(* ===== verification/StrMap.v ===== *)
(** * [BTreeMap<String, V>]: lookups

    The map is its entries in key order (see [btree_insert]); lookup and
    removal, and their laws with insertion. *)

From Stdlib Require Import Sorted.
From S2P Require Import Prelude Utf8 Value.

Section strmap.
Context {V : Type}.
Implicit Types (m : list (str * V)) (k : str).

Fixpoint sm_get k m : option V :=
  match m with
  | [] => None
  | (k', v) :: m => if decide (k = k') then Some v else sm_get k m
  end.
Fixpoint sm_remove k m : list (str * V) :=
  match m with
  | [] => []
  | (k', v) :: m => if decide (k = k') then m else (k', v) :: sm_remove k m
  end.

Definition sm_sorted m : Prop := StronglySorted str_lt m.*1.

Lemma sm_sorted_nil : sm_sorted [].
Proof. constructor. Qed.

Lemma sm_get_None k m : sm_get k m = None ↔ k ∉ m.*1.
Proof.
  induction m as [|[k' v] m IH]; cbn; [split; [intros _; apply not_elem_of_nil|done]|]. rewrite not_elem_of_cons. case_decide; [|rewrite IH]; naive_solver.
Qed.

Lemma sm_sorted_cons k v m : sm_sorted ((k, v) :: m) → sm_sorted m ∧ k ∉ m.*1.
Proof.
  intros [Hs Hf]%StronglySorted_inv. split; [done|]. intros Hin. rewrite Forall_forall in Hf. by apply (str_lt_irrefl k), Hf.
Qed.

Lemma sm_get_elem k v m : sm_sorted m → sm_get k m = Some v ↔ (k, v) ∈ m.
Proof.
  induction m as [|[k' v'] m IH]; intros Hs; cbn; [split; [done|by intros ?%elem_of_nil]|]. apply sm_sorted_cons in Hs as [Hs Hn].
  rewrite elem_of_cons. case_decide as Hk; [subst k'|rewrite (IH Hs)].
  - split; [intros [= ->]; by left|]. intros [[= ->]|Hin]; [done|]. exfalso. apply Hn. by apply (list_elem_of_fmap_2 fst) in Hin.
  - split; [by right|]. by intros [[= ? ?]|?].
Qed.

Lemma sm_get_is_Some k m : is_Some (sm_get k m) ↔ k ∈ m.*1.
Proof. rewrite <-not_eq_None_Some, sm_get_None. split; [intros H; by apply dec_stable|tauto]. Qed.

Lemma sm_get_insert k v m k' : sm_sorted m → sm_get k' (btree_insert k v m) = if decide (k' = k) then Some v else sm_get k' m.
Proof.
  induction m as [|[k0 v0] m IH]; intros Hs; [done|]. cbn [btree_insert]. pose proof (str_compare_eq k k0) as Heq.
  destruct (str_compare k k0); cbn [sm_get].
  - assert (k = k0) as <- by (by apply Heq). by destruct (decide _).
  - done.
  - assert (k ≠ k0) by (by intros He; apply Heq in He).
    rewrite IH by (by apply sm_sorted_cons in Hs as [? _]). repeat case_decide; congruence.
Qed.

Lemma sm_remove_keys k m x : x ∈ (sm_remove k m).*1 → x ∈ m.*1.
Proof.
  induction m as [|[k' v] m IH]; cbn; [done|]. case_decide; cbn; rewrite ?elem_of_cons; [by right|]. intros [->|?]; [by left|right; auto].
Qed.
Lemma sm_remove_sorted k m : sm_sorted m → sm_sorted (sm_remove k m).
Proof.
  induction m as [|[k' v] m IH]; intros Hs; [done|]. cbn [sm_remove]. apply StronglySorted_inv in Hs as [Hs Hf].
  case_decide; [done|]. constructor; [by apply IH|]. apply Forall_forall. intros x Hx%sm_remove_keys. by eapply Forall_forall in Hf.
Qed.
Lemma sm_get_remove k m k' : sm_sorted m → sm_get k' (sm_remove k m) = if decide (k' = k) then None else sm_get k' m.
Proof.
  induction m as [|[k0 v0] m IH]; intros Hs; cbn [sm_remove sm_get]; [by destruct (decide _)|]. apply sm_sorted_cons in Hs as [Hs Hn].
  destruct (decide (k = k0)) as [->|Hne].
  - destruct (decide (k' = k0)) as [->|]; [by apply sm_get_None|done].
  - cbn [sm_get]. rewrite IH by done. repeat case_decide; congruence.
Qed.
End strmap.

-----

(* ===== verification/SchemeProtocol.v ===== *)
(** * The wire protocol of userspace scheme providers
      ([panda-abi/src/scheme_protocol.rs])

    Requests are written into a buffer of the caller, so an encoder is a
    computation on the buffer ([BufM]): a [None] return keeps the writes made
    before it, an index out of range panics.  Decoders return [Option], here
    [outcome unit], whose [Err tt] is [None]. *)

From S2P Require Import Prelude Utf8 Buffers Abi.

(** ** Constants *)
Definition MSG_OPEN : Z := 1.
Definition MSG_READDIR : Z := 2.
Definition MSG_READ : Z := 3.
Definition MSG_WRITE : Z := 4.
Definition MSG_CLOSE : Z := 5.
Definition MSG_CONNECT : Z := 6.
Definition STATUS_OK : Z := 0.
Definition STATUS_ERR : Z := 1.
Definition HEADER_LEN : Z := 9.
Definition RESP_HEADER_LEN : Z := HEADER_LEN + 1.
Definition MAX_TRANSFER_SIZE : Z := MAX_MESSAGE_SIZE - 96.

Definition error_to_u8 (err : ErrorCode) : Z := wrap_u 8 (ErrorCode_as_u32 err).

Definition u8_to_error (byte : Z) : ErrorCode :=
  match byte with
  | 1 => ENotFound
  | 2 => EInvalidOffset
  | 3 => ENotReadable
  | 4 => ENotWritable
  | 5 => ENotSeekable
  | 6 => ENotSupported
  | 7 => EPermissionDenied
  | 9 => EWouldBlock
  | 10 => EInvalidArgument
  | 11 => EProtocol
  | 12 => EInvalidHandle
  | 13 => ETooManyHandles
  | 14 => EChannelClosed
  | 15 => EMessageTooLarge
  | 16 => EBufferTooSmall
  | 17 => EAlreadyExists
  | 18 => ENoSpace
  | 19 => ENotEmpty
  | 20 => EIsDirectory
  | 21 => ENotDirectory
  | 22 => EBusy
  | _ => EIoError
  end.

-----

EXERCISE INSTRUCTIONS — Only lines containing the string "From" belong in the answer; find them in the data above and copy them.

SOLUTION FOR THIS PROBLEM —
From Stdlib Require Import Sorted.
From S2P Require Import Prelude Utf8 Value.
From S2P Require Import Prelude Utf8 Buffers Abi.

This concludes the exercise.